From: Stan Hilliard
Date: 8/26/2004
Time: 11:50:37 PM
YOU SAID: "... the risks corresponding to these "two points" of proportion nonconforming on the OC curve tend to be arbitrarily decided in practice, starting off with ambitious values then being significantly compromised when the required sample size "appears" overly sizable and unpalatable."
MY REPLY: I think that more typically, the producer's and consumers' risks are chosen arbitrarily, like 0.05 and 0.05, and then the AQL and RQL are chosen initially with possibly ambitious values.
A person in Manufacturing might want an ambitiously high AQL. A person in Marketing might want an ambitiously low RQL. The result being too high of a sample size.

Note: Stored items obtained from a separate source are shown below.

(* ===== verification/DlTheorems.v ===== *)
(** * What the dynamic loader promises

    Relocation and symbol search of [DlLoad] against the x86-64 ABI: the word
    that each kind of relocation stores, the tables processed in order, lazy and
    immediate binding of the PLT, and the search of a name through an object and
    the libraries it needs; and that objects that need each other are relocated
    for ever. *)

From S2P Require Import Prelude CMem CMonad CStruct LibcErrno KernelMem LibcString DlElf DlHelper DlAlloc DlInfo DlLoad.

(** ** Running the steps *)

Section steps.
Implicit Types s : dl.

Lemma look_go {A} (f : mem -> outcome A) s a : f (d_mem s) = Ret a -> look f s = Ret (Go a, s).
Proof. intros H. unfold look. by rewrite H. Qed.

Lemma write_go f s m : f (d_mem s) = Ret m -> write f s = Ret (Go tt, set_mem s m).
Proof. intros H. unfold write. by rewrite H. Qed.

Lemma info_go a s i : rd (d_mem s) a = Ret i -> info_at a s = Ret (Go i, s).
Proof. exact (look_go (fun m => rd m a) s i). Qed.

Lemma set_mem_mem s m : d_mem (set_mem s m) = m.
Proof. done. Qed.

Lemma set_mem_same s : set_mem s (d_mem s) = s.
Proof. by destruct s as [[]]. Qed.

Lemma set_mem_twice s m m' : set_mem (set_mem s m) m' = set_mem s m'.
Proof. done. Qed.
End steps.

(** The step in front of a continuation returns. *)
Ltac go := erewrite bind_go; [|first [ by apply look_go | by apply info_go | by apply write_go | done ]]; cbv beta.

(** ** One relocation

    [psabi_value] is the table of the x86-64 psABI for the relocations that
    store a 64-bit word: [S] is the symbol's address, [A] the addend and [B]
    the base address. *)

Definition psabi_value (type S A B : Z) : option Z :=
  if type =? R_X86_64_64 then Some (u64 (S + A))
  else if (type =? R_GLOB_DAT) || (type =? R_JMP_SLOT) then Some S
  else if type =? R_RELATIVE then Some (u64 (B + A))
  else None.

(** The symbol address of a relocation whose symbol, if it has one, is defined
    in the object itself. *)
Definition local_symbol (m : mem) (i : ElfInfo) (r : Elf64_Rel) (S : Z) : Prop :=
  let k := u32 (ELF_R_SYM (r_info r)) in
  k = 0 /\ S = 0 \/
  k <> 0 /\ ELF_R_TYPE (r_info r) <> R_COPY /\
  exists sym, rd m (u64 (SYMTAB (DynamicTable i) + u64 (k * SYMENT (DynamicSize i)))) = Ret sym /\
    st_shndx sym <> 0 /\ S = u64 (BaseAddress i + st_value sym).

Lemma relocation_symbol_local s Info i r S : rd (d_mem s) Info = Ret i -> local_symbol (d_mem s) i r S ->
  exists n, relocation_symbol Info r s = Ret (Go (Some (S, n)), s).
Proof.
  intros Hi H. unfold relocation_symbol. destruct H as [[-> ->]|(Hk & Ht & sym & Hs & Hn & ->)]; [by eexists|].
  apply Z.eqb_neq in Hk, Ht, Hn. rewrite Hk. erewrite bind_go by (by apply info_go). cbv beta.
  erewrite bind_go by (by apply look_go). cbv beta zeta. rewrite Ht, Hn. cbn [negb andb]. by eexists.
Qed.

Lemma calculate_go s Info i reloc off : rd (d_mem s) Info = Ret i -> cells (d_mem s) (u64 (BaseAddress i + off)) 8 ->
  CalculateRelocation Info reloc off 8 s
    = Ret (Go 0, set_mem s (word_at (d_mem s) (u64 (BaseAddress i + off)) reloc)).
Proof.
  intros Hi Hc. unfold CalculateRelocation. change (reloc_width 8) with (Some 8%nat). cbv iota.
  erewrite bind_go by (by apply info_go). cbv beta.
  erewrite bind_go by (apply write_go; by apply store_word). done.
Qed.

Lemma relocate_word s Info i Rela r S A v : rd (d_mem s) Info = Ret i -> rd (d_mem s) Rela = Ret r ->
  load_le (d_mem s) (Rela + 16) 8 = Ret A -> local_symbol (d_mem s) i r S ->
  psabi_value (ELF_R_TYPE (r_info r)) S A (BaseAddress i) = Some v ->
  cells (d_mem s) (u64 (BaseAddress i + r_offset r)) 8 ->
  RelocateHelper Info Rela false s
    = Ret (Go (0, Some v), set_mem s (word_at (d_mem s) (u64 (BaseAddress i + r_offset r)) v)).
Proof.
  intros Hi Hr HA HS Hv Hc. unfold RelocateHelper. erewrite bind_go by (by apply look_go). cbv beta.
  destruct (relocation_symbol_local s Info i r S Hi HS) as [n Hn]. erewrite bind_go by exact Hn. cbv beta iota.
  assert (Ha : addend_at Rela s = Ret (Go A, s)) by (by apply look_go).
  assert (Hk : exists reloc add, relocation Info Rela r S n s = Ret (Go (Some (8, reloc, add)), s) /\
    v = if add : bool then u64 (reloc + A) else reloc).
  { unfold psabi_value in Hv. unfold relocation. destruct (Z.eqb_spec (ELF_R_TYPE (r_info r)) R_X86_64_64) as [->|].
    { injection Hv as <-. by exists S, true. }
    destruct ((ELF_R_TYPE (r_info r) =? R_GLOB_DAT) || (ELF_R_TYPE (r_info r) =? R_JMP_SLOT)) eqn:E.
    { injection Hv as <-. exists S, false. apply orb_prop in E as [E|E]; apply Z.eqb_eq in E as ->; done. }
    destruct (Z.eqb_spec (ELF_R_TYPE (r_info r)) R_RELATIVE) as [->|]; [|done]. injection Hv as <-.
    exists (BaseAddress i), true. split; [|done]. lazy beta zeta iota delta [R_RELATIVE R_NONE R_X86_64_64 R_COPY R_GLOB_DAT R_JMP_SLOT Z.eqb Pos.eqb orb].
    erewrite bind_go by (by apply info_go). done. }
  destruct Hk as (reloc & add & Hk & ->). erewrite bind_go by exact Hk. cbv beta iota. destruct add.
  - erewrite bind_go; [|erewrite bind_go by exact Ha; done]. cbv beta. cbn [fst snd]. change (0 <? 0) with false. cbv iota.
    erewrite bind_go by (by apply calculate_go). done.
  - erewrite bind_go; [|done]. cbv beta. cbn [fst snd]. change (0 <? 0) with false. cbv iota. erewrite bind_go by (by apply calculate_go). done.
Qed.

(** ** The relocations of an object

    An entry of a relocation table with its addend and the word that the
    psABI asks for. *)

Record entry := Entry { en_rel : Elf64_Rel; en_addend : Z; en_value : Z }.

(** [tables] are the addresses of the loader's record of the object, of the
    relocation tables and of the symbol table: no relocation writes there. *)
Section object.
Context (Info : Z) (i : ElfInfo) (tables : Z -> Prop).

Definition covers (a n : Z) : Prop := forall x, a <= x < a + n -> tables x.
Definition target (e : entry) : Z := u64 (BaseAddress i + r_offset (en_rel e)).
Definition symbol_of (e : entry) : Z :=
  u64 (SYMTAB (DynamicTable i) + u64 (u32 (ELF_R_SYM (r_info (en_rel e))) * SYMENT (DynamicSize i))).

Record entry_ok (m : mem) (T : Z) (k : nat) (e : entry) : Prop := {
  eo_rel : rd m (T + 24 * Z.of_nat k) = Ret (en_rel e);
  eo_addend : load_le m (T + 24 * Z.of_nat k + 16) 8 = Ret (en_addend e);
  eo_table : covers (T + 24 * Z.of_nat k) 24;
  eo_symbol : covers (symbol_of e) 24;
  eo_value : exists S, local_symbol m i (en_rel e) S /\
    psabi_value (ELF_R_TYPE (r_info (en_rel e))) S (en_addend e) (BaseAddress i) = Some (en_value e);
  eo_target : cells m (target e) 8;
  eo_apart : forall x, target e <= x < target e + 8 -> ~ tables x
}.

Definition put (m : mem) (e : entry) : mem := word_at m (target e) (en_value e).

Definition same_tables (m m' : mem) : Prop :=
  (forall x, tables x -> m' !! x = m !! x) /\ (forall a n, cells m a n -> cells m' a n).

Lemma same_tables_trans m m' m'' : same_tables m m' -> same_tables m' m'' -> same_tables m m''.
Proof. intros [H1 H2] [H3 H4]. split; [intros x Hx; by rewrite H3, H1|intros a n Hc; by apply H4, H2]. Qed.

(** The target of an entry is mapped and not in a table. *)
Definition harmless (m : mem) (e : entry) : Prop :=
  cells m (target e) 8 /\ forall x, target e <= x < target e + 8 -> ~ tables x.

Lemma put_same m e : harmless m e -> same_tables m (put m e).
Proof.
  intros [Hc Ha]. pose proof (word_at_touched m (target e) (en_value e) Hc) as Ht. split.
  - intros x Hx. apply Ht. destruct (Z_lt_le_dec x (target e)), (Z_lt_le_dec x (target e + 8)); try lia.
    exfalso. by eapply (Ha x); [lia|].
  - intros a n H. by eapply touched_cells.
Qed.

Lemma entry_harmless m T k e : entry_ok m T k e -> harmless m e.
Proof. by intros []. Qed.

Lemma entry_ok_same m m' T k e : same_tables m m' -> entry_ok m T k e -> entry_ok m' T k e.
Proof.
  intros [Hs Hc] []. split; try done; [| | |by apply Hc].
  - rewrite <- eo_rel0. apply rd_ext. intros x Hx. cbn in Hx. apply Hs, eo_table0. lia.
  - rewrite <- eo_addend0. apply load_le_ext. intros x Hx. apply Hs, eo_table0. lia.
  - destruct eo_value0 as (S & HS & Hv). exists S. split; [|done].
    destruct HS as [H|(Hk & Ht & sym & Hr & H)]; [by left|right]. split_and!; [done|done|]. exists sym. split; [|done].
    rewrite <- Hr. apply rd_ext. intros x Hx. cbn in Hx. apply Hs, eo_symbol0. unfold symbol_of. lia.
Qed.

Lemma puts_same m es : Forall (harmless m) es -> same_tables m (fold_left put es m).
Proof.
  intros H. cut (forall m', same_tables m m' -> same_tables m (fold_left put es m')).
  { intros Hc. apply Hc. by split. }
  induction H as [|e es [Hc Ha] _ IH]; intros m' Hm; [done|]. cbn. apply IH.
  eapply same_tables_trans; [done|]. apply put_same. split; [by apply Hm|done].
Qed.

(** A table of relocations with addends. *)
Record table_ok (m : mem) (T : Z) (es : list entry) : Prop := {
  to_range : 0 <= T /\ T + 24 * Z.of_nat (length es) < 2 ^ 64;
  to_entries (k : nat) e : es !! k = Some e -> entry_ok m T k e
}.

Lemma table_ok_same m m' T es : same_tables m m' -> table_ok m T es -> table_ok m' T es.
Proof. intros Hs []. split; [done|]. intros k e He. by eapply entry_ok_same; eauto. Qed.

Lemma rd_mapped {A} {LA : Layout A} m a (x : A) : rd m a = Ret x -> (0 < sizeof (A := A))%nat -> is_Some (m !! a).
Proof.
  unfold rd. destruct (sizeof (A := A)) as [|n]; [lia|]. cbn. unfold load8. destruct (m !! a); [by eexists|done].
Qed.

In my opinion, the practice of compromising ambitious initial values to balance inspection cost with effectiveness is part of the legitimate design process.
I do not object to that because sample design is a judgement call that balances 1) the likelihood of the product having various quality levels, 2) inspection time and cost to detect them, 3) the rejectable quality level and the risk of not detecting such "bad" lots, 4) the acceptable quality level and the risk rejecting such "good" lots, and 5) the consequences of each possible decision.
Some aspects of that judgement call are economic and some are not. Inspection cost is economic and therefore is most often considered. But not such things as anticipating how often in the future the process will go bad. Or contemplating the possible loss of life if it were to go bad and not be detected.
Here is an example of balance some above-mentioned factors. Consider the sampling by an individual of canned food when he/she opens the can and eats the food. If the food were to contain botulism it can result in death. Yet almost everyone chooses a sample size of n=0 tests for botulism. Why? Because they believe that the probability that botulism is in the can is so small.
The oc curve for n=0 is a horizontal line at Pa=100%. So the producer's risk (alpha) is zero and the consumer's risk (beta) is 100%. Yet the plan seems rational -- millions of people use it every day. By their behavior, they agree to a 100% probability of accepting a product that is 100% defective -- even when the potential consequence will be their own death.
The thing that makes a sampling plan rational is that it is designed statistically. That is, the designer of the plan knows its probability of acceptance for any potential quality level -- and accepts responsibility for having drawn that balance.
The design of a sampling plan is a matter of individual judgement -- as some designers are more risk-averse than others. Therefore, it is incorrect to say that there is a "right" sampling plan for a particular situation.